Problem requirements: All lines before the one containing "NetworkAddr_Serialize (ai_addr i)", plus that line itself, are to be printed exactly as they appear below.

Saved entries:
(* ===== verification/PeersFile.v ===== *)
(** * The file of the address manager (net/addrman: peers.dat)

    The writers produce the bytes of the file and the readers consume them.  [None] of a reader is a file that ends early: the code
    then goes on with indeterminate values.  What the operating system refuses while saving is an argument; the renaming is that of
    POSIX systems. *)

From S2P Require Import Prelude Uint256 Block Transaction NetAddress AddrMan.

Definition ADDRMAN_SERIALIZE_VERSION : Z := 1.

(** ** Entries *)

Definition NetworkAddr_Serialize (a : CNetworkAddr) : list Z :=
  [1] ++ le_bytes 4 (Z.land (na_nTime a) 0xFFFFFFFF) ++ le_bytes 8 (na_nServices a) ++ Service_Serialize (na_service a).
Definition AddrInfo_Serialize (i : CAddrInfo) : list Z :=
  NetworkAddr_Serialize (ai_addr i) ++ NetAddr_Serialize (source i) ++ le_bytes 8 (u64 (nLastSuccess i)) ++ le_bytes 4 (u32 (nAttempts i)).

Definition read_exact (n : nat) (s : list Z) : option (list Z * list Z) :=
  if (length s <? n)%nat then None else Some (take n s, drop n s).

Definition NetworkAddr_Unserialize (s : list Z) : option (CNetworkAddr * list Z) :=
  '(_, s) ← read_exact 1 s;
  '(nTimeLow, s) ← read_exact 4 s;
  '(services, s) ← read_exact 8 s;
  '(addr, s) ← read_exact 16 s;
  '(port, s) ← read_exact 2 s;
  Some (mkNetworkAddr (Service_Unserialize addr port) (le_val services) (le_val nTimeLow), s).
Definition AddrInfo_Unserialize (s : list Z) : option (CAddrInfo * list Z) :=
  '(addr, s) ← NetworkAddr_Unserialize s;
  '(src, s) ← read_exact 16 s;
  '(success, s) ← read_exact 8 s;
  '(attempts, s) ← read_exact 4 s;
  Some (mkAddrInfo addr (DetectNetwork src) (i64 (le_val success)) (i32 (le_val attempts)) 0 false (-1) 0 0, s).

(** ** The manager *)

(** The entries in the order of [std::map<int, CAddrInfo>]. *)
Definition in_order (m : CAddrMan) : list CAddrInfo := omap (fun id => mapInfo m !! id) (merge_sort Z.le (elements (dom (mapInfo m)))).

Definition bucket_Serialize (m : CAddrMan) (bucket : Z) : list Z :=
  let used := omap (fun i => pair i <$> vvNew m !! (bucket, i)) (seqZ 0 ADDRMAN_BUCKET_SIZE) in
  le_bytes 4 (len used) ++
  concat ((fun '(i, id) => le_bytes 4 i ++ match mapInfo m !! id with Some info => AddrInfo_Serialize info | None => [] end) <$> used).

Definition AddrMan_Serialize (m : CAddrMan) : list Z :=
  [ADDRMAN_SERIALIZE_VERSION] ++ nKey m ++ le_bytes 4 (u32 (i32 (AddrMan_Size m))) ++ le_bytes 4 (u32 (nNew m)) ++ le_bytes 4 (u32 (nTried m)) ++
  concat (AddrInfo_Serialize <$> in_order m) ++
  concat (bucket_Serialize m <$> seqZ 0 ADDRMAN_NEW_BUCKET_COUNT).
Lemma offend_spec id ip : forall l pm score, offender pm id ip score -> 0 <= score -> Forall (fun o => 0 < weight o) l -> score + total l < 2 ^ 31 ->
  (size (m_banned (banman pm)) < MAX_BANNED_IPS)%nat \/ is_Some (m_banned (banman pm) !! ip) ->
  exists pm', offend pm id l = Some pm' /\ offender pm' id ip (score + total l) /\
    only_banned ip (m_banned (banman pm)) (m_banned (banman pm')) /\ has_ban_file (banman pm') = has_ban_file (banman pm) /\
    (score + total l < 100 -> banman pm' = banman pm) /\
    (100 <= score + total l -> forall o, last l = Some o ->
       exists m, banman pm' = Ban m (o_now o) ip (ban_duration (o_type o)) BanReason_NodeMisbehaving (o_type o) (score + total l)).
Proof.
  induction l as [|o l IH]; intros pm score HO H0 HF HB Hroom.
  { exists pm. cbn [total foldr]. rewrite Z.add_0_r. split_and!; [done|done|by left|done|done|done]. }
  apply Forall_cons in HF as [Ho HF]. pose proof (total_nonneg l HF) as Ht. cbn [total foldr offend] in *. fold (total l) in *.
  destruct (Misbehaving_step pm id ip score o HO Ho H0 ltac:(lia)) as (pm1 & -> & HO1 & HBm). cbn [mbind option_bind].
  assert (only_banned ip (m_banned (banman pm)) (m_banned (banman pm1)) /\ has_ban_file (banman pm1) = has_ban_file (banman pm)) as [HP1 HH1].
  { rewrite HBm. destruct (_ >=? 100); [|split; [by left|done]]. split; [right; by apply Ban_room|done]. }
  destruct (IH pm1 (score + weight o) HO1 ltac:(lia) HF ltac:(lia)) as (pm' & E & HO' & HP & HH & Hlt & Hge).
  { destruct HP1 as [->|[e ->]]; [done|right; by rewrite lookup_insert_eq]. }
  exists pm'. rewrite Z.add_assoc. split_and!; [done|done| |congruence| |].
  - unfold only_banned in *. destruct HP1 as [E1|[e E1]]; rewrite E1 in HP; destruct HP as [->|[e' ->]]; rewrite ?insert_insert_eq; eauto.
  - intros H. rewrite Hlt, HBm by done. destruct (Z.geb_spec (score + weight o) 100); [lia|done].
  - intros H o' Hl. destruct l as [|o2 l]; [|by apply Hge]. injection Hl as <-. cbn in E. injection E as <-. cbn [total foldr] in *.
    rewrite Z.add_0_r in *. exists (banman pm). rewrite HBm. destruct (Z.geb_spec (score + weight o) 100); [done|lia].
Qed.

Your solution:
(* ===== verification/PeersFile.v ===== *)
(** * The file of the address manager (net/addrman: peers.dat)

    The writers produce the bytes of the file and the readers consume them.  [None] of a reader is a file that ends early: the code
    then goes on with indeterminate values.  What the operating system refuses while saving is an argument; the renaming is that of
    POSIX systems. *)

From S2P Require Import Prelude Uint256 Block Transaction NetAddress AddrMan.

Definition ADDRMAN_SERIALIZE_VERSION : Z := 1.

(** ** Entries *)

Definition NetworkAddr_Serialize (a : CNetworkAddr) : list Z :=
  [1] ++ le_bytes 4 (Z.land (na_nTime a) 0xFFFFFFFF) ++ le_bytes 8 (na_nServices a) ++ Service_Serialize (na_service a).
Definition AddrInfo_Serialize (i : CAddrInfo) : list Z :=
  NetworkAddr_Serialize (ai_addr i) ++ NetAddr_Serialize (source i) ++ le_bytes 8 (u64 (nLastSuccess i)) ++ le_bytes 4 (u32 (nAttempts i)).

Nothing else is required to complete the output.